Dataset records =
= Beginning of Section =
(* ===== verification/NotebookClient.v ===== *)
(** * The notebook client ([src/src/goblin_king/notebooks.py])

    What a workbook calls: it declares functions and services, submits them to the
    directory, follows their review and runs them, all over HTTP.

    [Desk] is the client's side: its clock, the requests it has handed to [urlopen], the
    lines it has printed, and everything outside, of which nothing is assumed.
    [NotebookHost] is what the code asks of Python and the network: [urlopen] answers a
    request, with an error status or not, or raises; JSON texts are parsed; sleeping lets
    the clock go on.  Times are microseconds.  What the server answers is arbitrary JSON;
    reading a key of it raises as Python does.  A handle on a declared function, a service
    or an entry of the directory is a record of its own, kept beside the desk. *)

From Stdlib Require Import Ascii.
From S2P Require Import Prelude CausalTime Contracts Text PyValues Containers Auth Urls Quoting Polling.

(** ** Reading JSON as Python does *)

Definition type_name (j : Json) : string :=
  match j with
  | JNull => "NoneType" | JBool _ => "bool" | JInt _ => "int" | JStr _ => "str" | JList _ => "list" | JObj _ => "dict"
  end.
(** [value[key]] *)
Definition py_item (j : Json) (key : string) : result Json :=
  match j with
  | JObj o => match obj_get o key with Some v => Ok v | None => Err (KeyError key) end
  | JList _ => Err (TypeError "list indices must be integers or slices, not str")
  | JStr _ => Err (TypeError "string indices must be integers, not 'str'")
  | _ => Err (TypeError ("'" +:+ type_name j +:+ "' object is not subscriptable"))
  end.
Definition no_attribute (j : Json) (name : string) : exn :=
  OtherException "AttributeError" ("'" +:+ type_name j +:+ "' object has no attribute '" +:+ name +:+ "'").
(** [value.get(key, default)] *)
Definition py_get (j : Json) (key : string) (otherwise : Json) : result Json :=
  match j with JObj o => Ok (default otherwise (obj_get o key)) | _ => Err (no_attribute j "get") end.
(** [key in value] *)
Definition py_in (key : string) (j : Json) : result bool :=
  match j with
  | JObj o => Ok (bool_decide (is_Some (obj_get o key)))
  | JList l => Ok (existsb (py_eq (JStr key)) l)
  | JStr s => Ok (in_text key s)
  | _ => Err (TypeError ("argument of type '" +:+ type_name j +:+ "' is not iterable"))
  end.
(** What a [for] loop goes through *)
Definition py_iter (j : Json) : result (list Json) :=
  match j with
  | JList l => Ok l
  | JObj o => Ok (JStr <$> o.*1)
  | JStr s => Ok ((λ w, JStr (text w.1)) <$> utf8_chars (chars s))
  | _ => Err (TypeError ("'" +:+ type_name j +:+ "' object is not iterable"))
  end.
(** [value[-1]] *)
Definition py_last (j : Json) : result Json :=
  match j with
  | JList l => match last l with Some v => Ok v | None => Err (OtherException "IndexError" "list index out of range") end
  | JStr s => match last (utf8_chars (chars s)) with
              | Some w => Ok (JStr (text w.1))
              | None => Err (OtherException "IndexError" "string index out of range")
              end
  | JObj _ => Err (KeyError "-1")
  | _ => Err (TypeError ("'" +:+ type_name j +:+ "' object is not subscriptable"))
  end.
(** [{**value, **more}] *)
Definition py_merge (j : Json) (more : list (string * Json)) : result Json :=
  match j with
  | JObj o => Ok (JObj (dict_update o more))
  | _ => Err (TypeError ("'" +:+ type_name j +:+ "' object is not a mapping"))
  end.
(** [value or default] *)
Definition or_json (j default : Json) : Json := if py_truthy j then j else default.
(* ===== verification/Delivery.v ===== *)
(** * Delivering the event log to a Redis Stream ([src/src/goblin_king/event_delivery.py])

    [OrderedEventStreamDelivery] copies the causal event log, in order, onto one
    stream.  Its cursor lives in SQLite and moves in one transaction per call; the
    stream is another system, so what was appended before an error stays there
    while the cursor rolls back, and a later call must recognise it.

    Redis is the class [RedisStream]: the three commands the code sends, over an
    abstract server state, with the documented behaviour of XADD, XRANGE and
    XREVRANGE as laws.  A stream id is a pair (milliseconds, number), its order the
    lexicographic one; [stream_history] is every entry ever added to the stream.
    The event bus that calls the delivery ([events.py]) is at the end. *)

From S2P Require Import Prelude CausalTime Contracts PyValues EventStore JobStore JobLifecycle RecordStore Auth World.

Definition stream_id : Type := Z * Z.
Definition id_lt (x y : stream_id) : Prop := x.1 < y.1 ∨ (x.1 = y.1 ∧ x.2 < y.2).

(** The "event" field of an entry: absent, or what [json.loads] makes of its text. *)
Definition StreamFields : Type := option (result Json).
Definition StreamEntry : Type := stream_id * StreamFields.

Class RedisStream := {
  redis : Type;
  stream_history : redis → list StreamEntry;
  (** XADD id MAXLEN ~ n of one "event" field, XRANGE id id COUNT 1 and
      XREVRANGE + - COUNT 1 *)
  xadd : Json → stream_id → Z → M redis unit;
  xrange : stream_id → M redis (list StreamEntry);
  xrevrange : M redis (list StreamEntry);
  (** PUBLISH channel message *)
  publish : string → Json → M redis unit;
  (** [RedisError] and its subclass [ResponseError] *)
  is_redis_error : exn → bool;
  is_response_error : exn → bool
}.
= End of Section =
Brief = Reproduce all lines from the records above that include the word "does".

Output of the task =
    reading a key of it raises as Python does.  A handle on a declared function, a service
(** ** Reading JSON as Python does *)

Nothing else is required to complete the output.